The answer must consist of every line from the entries that holds the word "IndexError".

Collected data entries
# # # # #

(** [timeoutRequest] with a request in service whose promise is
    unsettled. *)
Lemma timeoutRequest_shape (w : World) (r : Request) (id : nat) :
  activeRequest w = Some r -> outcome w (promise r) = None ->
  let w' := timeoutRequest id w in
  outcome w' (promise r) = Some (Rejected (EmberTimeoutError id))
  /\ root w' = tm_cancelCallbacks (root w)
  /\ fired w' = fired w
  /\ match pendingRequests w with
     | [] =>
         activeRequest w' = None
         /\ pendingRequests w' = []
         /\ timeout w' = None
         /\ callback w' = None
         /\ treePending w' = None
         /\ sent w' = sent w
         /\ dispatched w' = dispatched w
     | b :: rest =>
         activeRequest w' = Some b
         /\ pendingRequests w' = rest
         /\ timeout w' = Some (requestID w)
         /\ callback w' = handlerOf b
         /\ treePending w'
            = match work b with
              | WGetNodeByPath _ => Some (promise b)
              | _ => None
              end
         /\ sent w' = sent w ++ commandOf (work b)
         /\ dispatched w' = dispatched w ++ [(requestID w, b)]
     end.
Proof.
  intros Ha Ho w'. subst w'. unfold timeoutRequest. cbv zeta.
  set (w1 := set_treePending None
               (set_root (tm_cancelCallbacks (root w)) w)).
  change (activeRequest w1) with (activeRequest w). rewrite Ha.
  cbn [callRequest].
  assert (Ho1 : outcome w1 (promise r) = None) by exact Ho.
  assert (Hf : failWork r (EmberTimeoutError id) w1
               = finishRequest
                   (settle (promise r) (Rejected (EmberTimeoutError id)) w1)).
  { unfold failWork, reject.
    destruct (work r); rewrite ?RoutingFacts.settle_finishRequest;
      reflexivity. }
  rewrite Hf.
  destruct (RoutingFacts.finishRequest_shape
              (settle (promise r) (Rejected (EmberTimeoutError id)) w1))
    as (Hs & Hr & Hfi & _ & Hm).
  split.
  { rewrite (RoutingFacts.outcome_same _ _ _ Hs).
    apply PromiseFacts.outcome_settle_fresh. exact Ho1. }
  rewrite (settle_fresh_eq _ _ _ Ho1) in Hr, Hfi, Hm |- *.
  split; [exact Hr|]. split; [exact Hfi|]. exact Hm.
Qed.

# # # # #

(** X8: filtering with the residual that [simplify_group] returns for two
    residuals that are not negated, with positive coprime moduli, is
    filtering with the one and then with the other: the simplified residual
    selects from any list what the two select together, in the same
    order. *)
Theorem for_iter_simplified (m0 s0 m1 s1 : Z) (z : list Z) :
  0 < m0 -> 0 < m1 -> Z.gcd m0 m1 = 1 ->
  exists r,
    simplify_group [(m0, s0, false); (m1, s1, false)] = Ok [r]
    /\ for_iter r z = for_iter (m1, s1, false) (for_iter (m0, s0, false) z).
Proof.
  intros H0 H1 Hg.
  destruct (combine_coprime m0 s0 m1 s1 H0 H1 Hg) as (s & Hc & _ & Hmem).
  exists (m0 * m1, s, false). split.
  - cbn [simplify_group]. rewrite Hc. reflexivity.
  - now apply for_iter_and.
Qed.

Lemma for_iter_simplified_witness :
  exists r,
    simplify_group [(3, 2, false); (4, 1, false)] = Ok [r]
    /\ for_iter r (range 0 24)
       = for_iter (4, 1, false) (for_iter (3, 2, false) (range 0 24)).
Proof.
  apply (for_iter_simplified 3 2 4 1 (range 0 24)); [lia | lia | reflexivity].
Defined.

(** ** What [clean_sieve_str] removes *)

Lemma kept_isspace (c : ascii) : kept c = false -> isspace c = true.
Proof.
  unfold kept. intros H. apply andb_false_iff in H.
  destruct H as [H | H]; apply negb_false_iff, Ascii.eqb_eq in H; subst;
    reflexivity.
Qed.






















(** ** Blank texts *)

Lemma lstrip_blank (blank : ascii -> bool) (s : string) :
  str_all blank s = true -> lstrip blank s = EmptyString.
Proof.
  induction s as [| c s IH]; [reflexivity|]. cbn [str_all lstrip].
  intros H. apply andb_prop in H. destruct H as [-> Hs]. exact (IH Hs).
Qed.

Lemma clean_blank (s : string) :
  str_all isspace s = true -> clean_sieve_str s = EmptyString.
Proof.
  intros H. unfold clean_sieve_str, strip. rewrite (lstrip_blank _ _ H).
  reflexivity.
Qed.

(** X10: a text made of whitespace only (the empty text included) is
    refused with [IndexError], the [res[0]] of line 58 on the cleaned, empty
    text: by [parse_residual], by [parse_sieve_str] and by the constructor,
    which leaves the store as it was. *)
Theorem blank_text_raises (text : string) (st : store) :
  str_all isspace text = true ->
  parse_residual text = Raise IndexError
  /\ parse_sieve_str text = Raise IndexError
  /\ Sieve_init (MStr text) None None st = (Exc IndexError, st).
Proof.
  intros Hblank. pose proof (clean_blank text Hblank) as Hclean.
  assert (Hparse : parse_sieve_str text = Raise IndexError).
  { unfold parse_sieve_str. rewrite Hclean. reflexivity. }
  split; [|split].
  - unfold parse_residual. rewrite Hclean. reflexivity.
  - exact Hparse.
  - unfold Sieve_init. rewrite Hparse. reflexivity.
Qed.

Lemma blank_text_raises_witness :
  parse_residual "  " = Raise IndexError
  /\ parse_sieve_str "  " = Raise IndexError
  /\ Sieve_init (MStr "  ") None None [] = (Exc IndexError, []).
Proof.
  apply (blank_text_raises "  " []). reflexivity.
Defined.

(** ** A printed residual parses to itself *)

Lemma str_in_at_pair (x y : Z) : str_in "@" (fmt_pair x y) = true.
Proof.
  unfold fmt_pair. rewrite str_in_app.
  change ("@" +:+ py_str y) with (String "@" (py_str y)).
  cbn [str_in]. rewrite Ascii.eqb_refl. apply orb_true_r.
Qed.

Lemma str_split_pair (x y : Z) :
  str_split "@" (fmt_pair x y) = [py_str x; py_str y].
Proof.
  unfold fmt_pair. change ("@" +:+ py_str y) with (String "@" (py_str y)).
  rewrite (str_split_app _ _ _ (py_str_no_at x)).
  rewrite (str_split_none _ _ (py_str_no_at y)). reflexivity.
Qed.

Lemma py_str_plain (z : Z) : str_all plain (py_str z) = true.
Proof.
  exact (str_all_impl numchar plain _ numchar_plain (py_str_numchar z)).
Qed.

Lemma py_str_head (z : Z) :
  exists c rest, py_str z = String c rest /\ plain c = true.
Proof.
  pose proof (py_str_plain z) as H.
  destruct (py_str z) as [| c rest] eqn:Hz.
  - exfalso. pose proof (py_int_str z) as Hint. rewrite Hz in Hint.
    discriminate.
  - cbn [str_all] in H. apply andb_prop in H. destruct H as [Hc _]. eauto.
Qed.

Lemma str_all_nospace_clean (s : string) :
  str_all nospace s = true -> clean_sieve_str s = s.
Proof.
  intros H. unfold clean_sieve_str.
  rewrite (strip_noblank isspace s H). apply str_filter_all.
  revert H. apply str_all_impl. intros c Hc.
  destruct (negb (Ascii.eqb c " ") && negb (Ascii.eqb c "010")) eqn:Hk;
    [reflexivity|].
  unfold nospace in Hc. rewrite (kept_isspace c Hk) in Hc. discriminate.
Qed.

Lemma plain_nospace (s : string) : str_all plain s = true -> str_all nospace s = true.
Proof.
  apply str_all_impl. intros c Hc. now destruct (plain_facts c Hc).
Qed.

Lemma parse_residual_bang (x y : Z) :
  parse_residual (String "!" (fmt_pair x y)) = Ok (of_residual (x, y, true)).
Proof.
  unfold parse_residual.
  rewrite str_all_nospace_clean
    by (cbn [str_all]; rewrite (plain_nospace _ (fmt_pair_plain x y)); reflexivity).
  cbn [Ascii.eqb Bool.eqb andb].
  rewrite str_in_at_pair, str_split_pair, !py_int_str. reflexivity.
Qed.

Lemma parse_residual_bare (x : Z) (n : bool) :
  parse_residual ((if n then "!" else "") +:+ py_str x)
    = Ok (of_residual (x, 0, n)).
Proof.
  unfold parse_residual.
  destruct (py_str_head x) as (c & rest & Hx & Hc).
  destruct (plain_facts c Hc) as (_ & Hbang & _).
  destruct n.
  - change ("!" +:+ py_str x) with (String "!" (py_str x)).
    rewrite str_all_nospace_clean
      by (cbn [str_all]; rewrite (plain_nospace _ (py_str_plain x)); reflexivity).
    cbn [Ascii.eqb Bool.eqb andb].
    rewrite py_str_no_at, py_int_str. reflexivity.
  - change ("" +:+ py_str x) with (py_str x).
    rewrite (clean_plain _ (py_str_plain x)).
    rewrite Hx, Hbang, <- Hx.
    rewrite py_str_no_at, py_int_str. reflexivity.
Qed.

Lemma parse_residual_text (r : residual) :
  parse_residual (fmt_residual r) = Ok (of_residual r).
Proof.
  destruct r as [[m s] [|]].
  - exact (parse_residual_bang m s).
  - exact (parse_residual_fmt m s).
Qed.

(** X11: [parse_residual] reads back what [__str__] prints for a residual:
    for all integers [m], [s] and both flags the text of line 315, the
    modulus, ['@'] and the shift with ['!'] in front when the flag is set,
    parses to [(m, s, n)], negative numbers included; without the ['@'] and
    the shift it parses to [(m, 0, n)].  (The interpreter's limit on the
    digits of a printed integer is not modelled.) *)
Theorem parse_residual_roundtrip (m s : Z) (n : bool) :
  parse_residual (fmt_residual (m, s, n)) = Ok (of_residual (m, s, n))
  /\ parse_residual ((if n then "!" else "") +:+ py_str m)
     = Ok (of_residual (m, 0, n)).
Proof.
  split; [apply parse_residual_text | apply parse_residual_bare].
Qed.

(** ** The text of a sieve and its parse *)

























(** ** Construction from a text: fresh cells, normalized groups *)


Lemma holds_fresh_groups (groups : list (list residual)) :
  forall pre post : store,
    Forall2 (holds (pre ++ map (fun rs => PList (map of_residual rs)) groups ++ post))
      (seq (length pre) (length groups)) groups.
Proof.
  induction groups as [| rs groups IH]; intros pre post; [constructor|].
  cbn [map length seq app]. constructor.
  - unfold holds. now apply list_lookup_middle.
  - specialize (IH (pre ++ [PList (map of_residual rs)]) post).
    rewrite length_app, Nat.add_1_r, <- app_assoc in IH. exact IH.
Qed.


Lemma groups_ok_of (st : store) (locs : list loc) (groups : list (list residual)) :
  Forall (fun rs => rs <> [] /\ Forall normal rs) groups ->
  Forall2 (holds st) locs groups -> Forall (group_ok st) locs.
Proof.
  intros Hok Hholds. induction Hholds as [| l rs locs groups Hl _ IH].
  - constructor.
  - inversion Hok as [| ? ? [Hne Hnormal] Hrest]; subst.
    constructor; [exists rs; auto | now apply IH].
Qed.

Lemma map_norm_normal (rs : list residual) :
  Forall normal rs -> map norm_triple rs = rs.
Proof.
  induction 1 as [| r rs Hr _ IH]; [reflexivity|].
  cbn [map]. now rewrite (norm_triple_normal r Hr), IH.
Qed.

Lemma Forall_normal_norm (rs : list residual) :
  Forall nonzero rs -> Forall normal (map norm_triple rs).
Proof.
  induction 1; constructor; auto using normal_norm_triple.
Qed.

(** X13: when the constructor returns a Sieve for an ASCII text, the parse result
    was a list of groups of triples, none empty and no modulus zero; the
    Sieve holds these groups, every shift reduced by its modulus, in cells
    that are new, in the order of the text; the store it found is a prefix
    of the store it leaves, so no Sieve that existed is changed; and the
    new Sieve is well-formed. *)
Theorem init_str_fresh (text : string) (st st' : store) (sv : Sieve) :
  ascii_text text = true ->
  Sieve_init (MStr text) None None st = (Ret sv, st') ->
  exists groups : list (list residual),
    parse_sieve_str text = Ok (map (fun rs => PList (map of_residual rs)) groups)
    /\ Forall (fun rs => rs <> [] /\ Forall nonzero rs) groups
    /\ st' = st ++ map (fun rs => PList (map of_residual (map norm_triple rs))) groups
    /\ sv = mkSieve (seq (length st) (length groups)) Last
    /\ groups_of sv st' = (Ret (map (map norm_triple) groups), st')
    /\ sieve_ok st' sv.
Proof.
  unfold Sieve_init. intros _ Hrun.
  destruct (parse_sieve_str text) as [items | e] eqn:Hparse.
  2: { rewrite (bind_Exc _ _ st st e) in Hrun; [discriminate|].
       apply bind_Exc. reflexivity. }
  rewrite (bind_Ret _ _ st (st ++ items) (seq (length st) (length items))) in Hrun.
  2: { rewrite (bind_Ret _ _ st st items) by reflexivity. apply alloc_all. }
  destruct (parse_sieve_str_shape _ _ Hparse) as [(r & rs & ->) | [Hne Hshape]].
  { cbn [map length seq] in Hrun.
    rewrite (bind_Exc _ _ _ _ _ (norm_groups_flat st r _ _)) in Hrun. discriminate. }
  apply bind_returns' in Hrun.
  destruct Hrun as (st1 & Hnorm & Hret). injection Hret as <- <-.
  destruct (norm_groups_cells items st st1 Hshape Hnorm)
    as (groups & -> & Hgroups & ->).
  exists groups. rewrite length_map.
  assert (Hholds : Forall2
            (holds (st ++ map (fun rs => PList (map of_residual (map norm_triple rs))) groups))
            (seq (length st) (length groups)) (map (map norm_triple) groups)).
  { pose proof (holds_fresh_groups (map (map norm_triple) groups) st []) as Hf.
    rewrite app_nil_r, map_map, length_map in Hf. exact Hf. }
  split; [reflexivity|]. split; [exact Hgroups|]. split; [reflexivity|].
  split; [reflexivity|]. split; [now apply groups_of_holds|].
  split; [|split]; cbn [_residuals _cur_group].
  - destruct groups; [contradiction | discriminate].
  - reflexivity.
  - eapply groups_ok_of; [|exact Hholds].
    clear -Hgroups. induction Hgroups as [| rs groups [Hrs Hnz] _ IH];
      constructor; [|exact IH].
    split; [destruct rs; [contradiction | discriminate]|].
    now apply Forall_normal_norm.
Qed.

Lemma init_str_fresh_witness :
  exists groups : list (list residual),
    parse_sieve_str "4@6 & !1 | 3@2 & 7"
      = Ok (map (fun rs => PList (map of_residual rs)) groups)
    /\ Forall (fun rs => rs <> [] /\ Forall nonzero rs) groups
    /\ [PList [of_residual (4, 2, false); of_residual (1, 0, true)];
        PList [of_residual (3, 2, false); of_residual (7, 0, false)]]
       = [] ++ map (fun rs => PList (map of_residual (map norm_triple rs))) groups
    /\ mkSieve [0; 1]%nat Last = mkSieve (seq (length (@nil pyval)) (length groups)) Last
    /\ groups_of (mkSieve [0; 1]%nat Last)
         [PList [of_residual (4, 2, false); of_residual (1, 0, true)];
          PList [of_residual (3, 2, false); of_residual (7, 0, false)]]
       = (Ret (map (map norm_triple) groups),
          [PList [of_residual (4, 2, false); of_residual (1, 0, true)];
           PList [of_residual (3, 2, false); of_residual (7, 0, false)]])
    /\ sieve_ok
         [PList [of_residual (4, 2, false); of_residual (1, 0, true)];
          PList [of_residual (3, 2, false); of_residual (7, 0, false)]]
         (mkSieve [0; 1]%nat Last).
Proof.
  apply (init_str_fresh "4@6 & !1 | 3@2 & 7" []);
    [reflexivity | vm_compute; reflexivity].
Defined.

# # # # #

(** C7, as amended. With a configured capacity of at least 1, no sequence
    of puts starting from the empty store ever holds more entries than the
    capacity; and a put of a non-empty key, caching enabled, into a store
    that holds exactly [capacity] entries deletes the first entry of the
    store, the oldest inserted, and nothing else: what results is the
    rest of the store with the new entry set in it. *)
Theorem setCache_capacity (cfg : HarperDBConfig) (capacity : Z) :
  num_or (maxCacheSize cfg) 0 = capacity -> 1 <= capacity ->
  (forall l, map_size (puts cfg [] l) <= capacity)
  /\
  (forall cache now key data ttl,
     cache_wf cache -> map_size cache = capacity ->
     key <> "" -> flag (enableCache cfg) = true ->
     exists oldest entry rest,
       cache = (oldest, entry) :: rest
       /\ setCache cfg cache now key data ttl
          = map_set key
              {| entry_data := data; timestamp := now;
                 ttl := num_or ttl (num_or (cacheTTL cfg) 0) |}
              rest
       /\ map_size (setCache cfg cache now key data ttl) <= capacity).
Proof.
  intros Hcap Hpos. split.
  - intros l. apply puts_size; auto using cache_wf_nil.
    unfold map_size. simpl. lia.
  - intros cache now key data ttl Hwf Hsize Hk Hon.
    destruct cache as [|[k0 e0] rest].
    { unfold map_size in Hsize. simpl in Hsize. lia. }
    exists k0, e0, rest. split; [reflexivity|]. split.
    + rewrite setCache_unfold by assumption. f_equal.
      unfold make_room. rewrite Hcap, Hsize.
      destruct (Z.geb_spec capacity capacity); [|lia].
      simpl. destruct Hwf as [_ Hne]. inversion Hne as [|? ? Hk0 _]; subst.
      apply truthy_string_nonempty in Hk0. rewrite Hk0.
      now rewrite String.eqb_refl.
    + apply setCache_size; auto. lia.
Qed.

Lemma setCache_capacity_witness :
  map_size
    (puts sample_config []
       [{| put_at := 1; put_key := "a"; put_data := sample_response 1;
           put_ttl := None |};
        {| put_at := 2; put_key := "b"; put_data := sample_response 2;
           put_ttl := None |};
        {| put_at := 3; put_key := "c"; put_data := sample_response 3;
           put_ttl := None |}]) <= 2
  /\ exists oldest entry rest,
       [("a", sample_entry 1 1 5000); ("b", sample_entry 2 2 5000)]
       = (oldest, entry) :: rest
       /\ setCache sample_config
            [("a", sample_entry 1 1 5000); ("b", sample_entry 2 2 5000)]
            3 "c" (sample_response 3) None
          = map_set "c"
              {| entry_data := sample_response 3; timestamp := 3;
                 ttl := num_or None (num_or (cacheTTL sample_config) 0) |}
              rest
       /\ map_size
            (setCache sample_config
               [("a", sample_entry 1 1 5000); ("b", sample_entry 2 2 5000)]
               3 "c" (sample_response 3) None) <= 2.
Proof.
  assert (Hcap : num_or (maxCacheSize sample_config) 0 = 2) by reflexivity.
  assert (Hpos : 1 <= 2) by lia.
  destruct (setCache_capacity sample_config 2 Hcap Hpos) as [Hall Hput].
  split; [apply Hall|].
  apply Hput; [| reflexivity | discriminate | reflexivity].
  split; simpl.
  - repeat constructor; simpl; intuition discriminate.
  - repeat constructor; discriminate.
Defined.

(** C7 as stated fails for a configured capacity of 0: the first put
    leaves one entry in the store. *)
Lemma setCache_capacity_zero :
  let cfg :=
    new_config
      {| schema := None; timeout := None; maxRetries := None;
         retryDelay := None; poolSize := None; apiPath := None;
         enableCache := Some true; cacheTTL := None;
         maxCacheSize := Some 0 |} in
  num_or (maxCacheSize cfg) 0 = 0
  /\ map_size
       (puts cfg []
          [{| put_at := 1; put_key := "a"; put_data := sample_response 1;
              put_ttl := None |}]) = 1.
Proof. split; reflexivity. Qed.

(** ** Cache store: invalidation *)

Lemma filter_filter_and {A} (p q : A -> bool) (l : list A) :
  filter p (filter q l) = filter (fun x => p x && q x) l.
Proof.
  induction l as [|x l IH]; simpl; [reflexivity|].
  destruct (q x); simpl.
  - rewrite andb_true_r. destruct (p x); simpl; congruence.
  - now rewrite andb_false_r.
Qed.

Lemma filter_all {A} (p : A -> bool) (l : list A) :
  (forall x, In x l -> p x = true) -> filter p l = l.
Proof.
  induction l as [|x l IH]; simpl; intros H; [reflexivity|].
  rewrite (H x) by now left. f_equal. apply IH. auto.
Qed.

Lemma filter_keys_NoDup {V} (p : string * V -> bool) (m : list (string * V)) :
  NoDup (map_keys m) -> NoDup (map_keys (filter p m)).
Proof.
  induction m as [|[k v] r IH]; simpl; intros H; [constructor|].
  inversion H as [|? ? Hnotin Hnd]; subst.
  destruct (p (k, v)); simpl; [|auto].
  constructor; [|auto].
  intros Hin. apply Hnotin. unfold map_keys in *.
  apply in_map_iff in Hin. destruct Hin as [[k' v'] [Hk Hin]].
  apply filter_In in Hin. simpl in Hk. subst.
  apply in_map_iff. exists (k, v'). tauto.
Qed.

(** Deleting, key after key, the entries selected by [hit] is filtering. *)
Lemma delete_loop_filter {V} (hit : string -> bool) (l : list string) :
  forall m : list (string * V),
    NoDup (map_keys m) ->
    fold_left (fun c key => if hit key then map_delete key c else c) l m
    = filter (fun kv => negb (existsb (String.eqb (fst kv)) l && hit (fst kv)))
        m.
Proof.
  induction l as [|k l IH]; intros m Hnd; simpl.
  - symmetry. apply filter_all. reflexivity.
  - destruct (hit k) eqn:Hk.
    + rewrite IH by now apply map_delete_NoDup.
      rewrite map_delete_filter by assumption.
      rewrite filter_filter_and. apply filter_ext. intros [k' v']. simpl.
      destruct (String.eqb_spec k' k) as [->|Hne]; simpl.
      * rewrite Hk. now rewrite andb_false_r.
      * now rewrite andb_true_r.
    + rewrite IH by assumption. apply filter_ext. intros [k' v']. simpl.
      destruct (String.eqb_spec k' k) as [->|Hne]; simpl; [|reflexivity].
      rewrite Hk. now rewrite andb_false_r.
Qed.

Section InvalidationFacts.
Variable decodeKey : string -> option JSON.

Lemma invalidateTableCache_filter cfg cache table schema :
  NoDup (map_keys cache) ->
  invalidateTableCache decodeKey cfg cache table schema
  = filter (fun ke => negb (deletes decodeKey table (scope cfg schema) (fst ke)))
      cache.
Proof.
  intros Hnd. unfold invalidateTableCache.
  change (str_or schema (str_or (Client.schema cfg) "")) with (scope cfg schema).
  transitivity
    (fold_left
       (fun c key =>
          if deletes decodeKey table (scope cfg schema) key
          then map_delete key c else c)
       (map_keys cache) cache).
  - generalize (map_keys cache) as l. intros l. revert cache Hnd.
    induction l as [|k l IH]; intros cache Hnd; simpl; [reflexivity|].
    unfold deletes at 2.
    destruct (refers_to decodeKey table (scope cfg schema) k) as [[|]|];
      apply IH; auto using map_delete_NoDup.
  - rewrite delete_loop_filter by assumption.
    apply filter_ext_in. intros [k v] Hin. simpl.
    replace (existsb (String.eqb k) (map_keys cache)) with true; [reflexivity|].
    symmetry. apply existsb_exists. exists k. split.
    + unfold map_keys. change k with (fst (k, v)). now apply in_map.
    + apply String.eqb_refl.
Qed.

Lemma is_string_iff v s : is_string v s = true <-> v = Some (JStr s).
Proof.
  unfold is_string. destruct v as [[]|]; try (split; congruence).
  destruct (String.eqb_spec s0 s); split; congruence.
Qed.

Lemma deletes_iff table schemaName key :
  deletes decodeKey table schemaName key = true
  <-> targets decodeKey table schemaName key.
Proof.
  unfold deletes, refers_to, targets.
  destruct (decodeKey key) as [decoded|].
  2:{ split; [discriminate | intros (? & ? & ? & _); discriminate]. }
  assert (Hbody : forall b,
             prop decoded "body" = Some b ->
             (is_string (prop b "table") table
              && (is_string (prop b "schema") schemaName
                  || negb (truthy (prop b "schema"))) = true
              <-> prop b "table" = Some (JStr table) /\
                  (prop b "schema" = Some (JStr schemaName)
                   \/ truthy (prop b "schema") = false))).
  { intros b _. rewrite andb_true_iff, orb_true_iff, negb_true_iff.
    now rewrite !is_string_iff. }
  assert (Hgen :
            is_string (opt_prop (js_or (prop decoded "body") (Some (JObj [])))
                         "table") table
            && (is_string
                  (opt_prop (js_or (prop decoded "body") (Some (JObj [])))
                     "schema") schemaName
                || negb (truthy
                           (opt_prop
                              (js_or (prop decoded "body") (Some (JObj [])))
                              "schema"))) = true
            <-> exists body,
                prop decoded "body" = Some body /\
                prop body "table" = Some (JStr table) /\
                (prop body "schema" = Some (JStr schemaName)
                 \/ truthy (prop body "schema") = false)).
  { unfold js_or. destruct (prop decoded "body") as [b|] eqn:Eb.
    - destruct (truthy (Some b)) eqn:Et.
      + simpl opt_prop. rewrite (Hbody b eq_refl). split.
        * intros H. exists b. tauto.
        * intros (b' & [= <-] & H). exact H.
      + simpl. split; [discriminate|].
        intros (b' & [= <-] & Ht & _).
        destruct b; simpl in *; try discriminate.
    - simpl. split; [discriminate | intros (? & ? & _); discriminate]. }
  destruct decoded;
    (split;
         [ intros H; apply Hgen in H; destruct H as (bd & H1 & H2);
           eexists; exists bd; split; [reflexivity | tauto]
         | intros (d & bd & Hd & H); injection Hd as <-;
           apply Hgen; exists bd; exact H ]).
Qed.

# # # # #

- [RESULT]
    refused with [IndexError], the [res[0]] of line 58 on the cleaned, empty
  parse_residual text = Raise IndexError
  /\ parse_sieve_str text = Raise IndexError
  /\ Sieve_init (MStr text) None None st = (Exc IndexError, st).
  assert (Hparse : parse_sieve_str text = Raise IndexError).
  parse_residual "  " = Raise IndexError
  /\ parse_sieve_str "  " = Raise IndexError
  /\ Sieve_init (MStr "  ") None None [] = (Exc IndexError, []).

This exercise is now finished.